* _PROBLEM TO WORK ON_: Where the material below has a line containing "0x10041000; 0x00041040; 0x00001000;", start repeating exactly, and keep going through the line containing "0x01000000; 0x01000001; 0x01000100;", with no other lines.

* _STORED DATA_:
Definition sbox2 : list Z :=
  [0x80108020; 0x80008000; 0x00008000; 0x00108020; 0x00100000; 0x00000020;
   0x80100020; 0x80008020; 0x80000020; 0x80108020; 0x80108000; 0x80000000;
   0x80008000; 0x00100000; 0x00000020; 0x80100020; 0x00108000; 0x00100020;
   0x80008020; 0x00000000; 0x80000000; 0x00008000; 0x00108020; 0x80100000;
   0x00100020; 0x80000020; 0x00000000; 0x00108000; 0x00008020; 0x80108000;
   0x80100000; 0x00008020; 0x00000000; 0x00108020; 0x80100020; 0x00100000;
   0x80008020; 0x80100000; 0x80108000; 0x00008000; 0x80100000; 0x80008000;
   0x00000020; 0x80108020; 0x00108020; 0x00000020; 0x00008000; 0x80000000;
   0x00008020; 0x80108000; 0x00100000; 0x80000020; 0x00100020; 0x80008020;
   0x80000020; 0x00100020; 0x00108000; 0x00000000; 0x80008000; 0x00008020;
   0x80000000; 0x80100020; 0x80108020; 0x00108000].

Definition sbox3 : list Z :=
  [0x00000208; 0x08020200; 0x00000000; 0x08020008; 0x08000200; 0x00000000;
   0x00020208; 0x08000200; 0x00020008; 0x08000008; 0x08000008; 0x00020000;
   0x08020208; 0x00020008; 0x08020000; 0x00000208; 0x08000000; 0x00000008;
   0x08020200; 0x00000200; 0x00020200; 0x08020000; 0x08020008; 0x00020208;
   0x08000208; 0x00020200; 0x00020000; 0x08000208; 0x00000008; 0x08020208;
   0x00000200; 0x08000000; 0x08020200; 0x08000000; 0x00020008; 0x00000208;
   0x00020000; 0x08020200; 0x08000200; 0x00000000; 0x00000200; 0x00020008;
   0x08020208; 0x08000200; 0x08000008; 0x00000200; 0x00000000; 0x08020008;
   0x08000208; 0x00020000; 0x08000000; 0x08020208; 0x00000008; 0x00020208;
   0x00020200; 0x08000008; 0x08020000; 0x08000208; 0x00000208; 0x08020000;
   0x00020208; 0x00000008; 0x08020008; 0x00020200].

Definition sbox4 : list Z :=
  [0x00802001; 0x00002081; 0x00002081; 0x00000080; 0x00802080; 0x00800081;
   0x00800001; 0x00002001; 0x00000000; 0x00802000; 0x00802000; 0x00802081;
   0x00000081; 0x00000000; 0x00800080; 0x00800001; 0x00000001; 0x00002000;
   0x00800000; 0x00802001; 0x00000080; 0x00800000; 0x00002001; 0x00002080;
   0x00800081; 0x00000001; 0x00002080; 0x00800080; 0x00002000; 0x00802080;
   0x00802081; 0x00000081; 0x00800080; 0x00800001; 0x00802000; 0x00802081;
   0x00000081; 0x00000000; 0x00000000; 0x00802000; 0x00002080; 0x00800080;
   0x00800081; 0x00000001; 0x00802001; 0x00002081; 0x00002081; 0x00000080;
   0x00802081; 0x00000081; 0x00000001; 0x00002000; 0x00800001; 0x00002001;
   0x00802080; 0x00800081; 0x00002001; 0x00002080; 0x00800000; 0x00802001;
   0x00000080; 0x00800000; 0x00002000; 0x00802080].

Definition sbox5 : list Z :=
  [0x00000100; 0x02080100; 0x02080000; 0x42000100; 0x00080000; 0x00000100;
   0x40000000; 0x02080000; 0x40080100; 0x00080000; 0x02000100; 0x40080100;
   0x42000100; 0x42080000; 0x00080100; 0x40000000; 0x02000000; 0x40080000;
   0x40080000; 0x00000000; 0x40000100; 0x42080100; 0x42080100; 0x02000100;
   0x42080000; 0x40000100; 0x00000000; 0x42000000; 0x02080100; 0x02000000;
   0x42000000; 0x00080100; 0x00080000; 0x42000100; 0x00000100; 0x02000000;
   0x40000000; 0x02080000; 0x42000100; 0x40080100; 0x02000100; 0x40000000;
   0x42080000; 0x02080100; 0x40080100; 0x00000100; 0x02000000; 0x42080000;
   0x42080100; 0x00080100; 0x42000000; 0x42080100; 0x02080000; 0x00000000;
   0x40080000; 0x42000000; 0x00080100; 0x02000100; 0x40000100; 0x00080000;
   0x00000000; 0x40080000; 0x02080100; 0x40000100].

Definition sbox6 : list Z :=
  [0x20000010; 0x20400000; 0x00004000; 0x20404010; 0x20400000; 0x00000010;
   0x20404010; 0x00400000; 0x20004000; 0x00404010; 0x00400000; 0x20000010;
   0x00400010; 0x20004000; 0x20000000; 0x00004010; 0x00000000; 0x00400010;
   0x20004010; 0x00004000; 0x00404000; 0x20004010; 0x00000010; 0x20400010;
   0x20400010; 0x00000000; 0x00404010; 0x20404000; 0x00004010; 0x00404000;
   0x20404000; 0x20000000; 0x20004000; 0x00000010; 0x20400010; 0x00404000;
   0x20404010; 0x00400000; 0x00004010; 0x20000010; 0x00400000; 0x20004000;
   0x20000000; 0x00004010; 0x20000010; 0x20404010; 0x00404000; 0x20400000;
   0x00404010; 0x20404000; 0x00000000; 0x20400010; 0x00000010; 0x00004000;
   0x20400000; 0x00404010; 0x00004000; 0x00400010; 0x20004010; 0x00000000;
   0x20404000; 0x20000000; 0x00400010; 0x20004010].

Definition sbox7 : list Z :=
  [0x00200000; 0x04200002; 0x04000802; 0x00000000; 0x00000800; 0x04000802;
   0x00200802; 0x04200800; 0x04200802; 0x00200000; 0x00000000; 0x04000002;
   0x00000002; 0x04000000; 0x04200002; 0x00000802; 0x04000800; 0x00200802;
   0x00200002; 0x04000800; 0x04000002; 0x04200000; 0x04200800; 0x00200002;
   0x04200000; 0x00000800; 0x00000802; 0x04200802; 0x00200800; 0x00000002;
   0x04000000; 0x00200800; 0x04000000; 0x00200800; 0x00200000; 0x04000802;
   0x04000802; 0x04200002; 0x04200002; 0x00000002; 0x00200002; 0x04000000;
   0x04000800; 0x00200000; 0x04200800; 0x00000802; 0x00200802; 0x04200800;
   0x00000802; 0x04000002; 0x04200802; 0x04200000; 0x00200800; 0x00000000;
   0x00000002; 0x04200802; 0x00000000; 0x00200802; 0x04200000; 0x00000800;
   0x04000002; 0x04000800; 0x00000800; 0x00200002].

Definition sbox8 : list Z :=
  [0x10001040; 0x00001000; 0x00040000; 0x10041040; 0x10000000; 0x10001040;
   0x00000040; 0x10000000; 0x00040040; 0x10040000; 0x10041040; 0x00041000;
   0x10041000; 0x00041040; 0x00001000; 0x00000040; 0x10040000; 0x10000040;
   0x10001000; 0x00001040; 0x00041000; 0x00040040; 0x10040040; 0x10041000;
   0x00001040; 0x00000000; 0x00000000; 0x10040040; 0x10000040; 0x10001000;
   0x00041040; 0x00040000; 0x00041040; 0x00040000; 0x10041000; 0x00001000;
   0x00000040; 0x10040040; 0x00001000; 0x00041040; 0x10001000; 0x00000040;
   0x10000040; 0x10040000; 0x10040040; 0x10000000; 0x00040000; 0x10001040;
   0x00000000; 0x10041040; 0x00040040; 0x10000040; 0x10040000; 0x10001000;
   0x10001040; 0x00000000; 0x10041040; 0x00041000; 0x00041000; 0x00001040;
   0x00001040; 0x00040040; 0x10000000; 0x10041000].

Definition leftkey_swap : list Z :=
  [0x00000000; 0x00000001; 0x00000100; 0x00000101;
   0x00010000; 0x00010001; 0x00010100; 0x00010101;
   0x01000000; 0x01000001; 0x01000100; 0x01000101;
   0x01010000; 0x01010001; 0x01010100; 0x01010101].

Definition rightkey_swap : list Z :=
  [0x00000000; 0x01000000; 0x00010000; 0x01010000;
   0x00000100; 0x01000100; 0x00010100; 0x01010100;
   0x00000001; 0x01000001; 0x00010001; 0x01010001;
   0x00000101; 0x01000101; 0x00010101; 0x01010101].

Definition encrypt_rotate_tab : list Z :=
  [1; 1; 2; 2; 2; 2; 2; 2; 1; 2; 2; 2; 2; 2; 2; 1].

* _COMPLETED TASK_:
   0x10041000; 0x00041040; 0x00001000; 0x00000040; 0x10040000; 0x10000040;
   0x10001000; 0x00001040; 0x00041000; 0x00040040; 0x10040040; 0x10041000;
   0x00001040; 0x00000000; 0x00000000; 0x10040040; 0x10000040; 0x10001000;
   0x00041040; 0x00040000; 0x00041040; 0x00040000; 0x10041000; 0x00001000;
   0x00000040; 0x10040040; 0x00001000; 0x00041040; 0x10001000; 0x00000040;
   0x10000040; 0x10040000; 0x10040040; 0x10000000; 0x00040000; 0x10001040;
   0x00000000; 0x10041040; 0x00040040; 0x10000040; 0x10040000; 0x10001000;
   0x10001040; 0x00000000; 0x10041040; 0x00041000; 0x00041000; 0x00001040;
   0x00001040; 0x00040040; 0x10000000; 0x10041000].

Definition leftkey_swap : list Z :=
  [0x00000000; 0x00000001; 0x00000100; 0x00000101;
   0x00010000; 0x00010001; 0x00010100; 0x00010101;
   0x01000000; 0x01000001; 0x01000100; 0x01000101;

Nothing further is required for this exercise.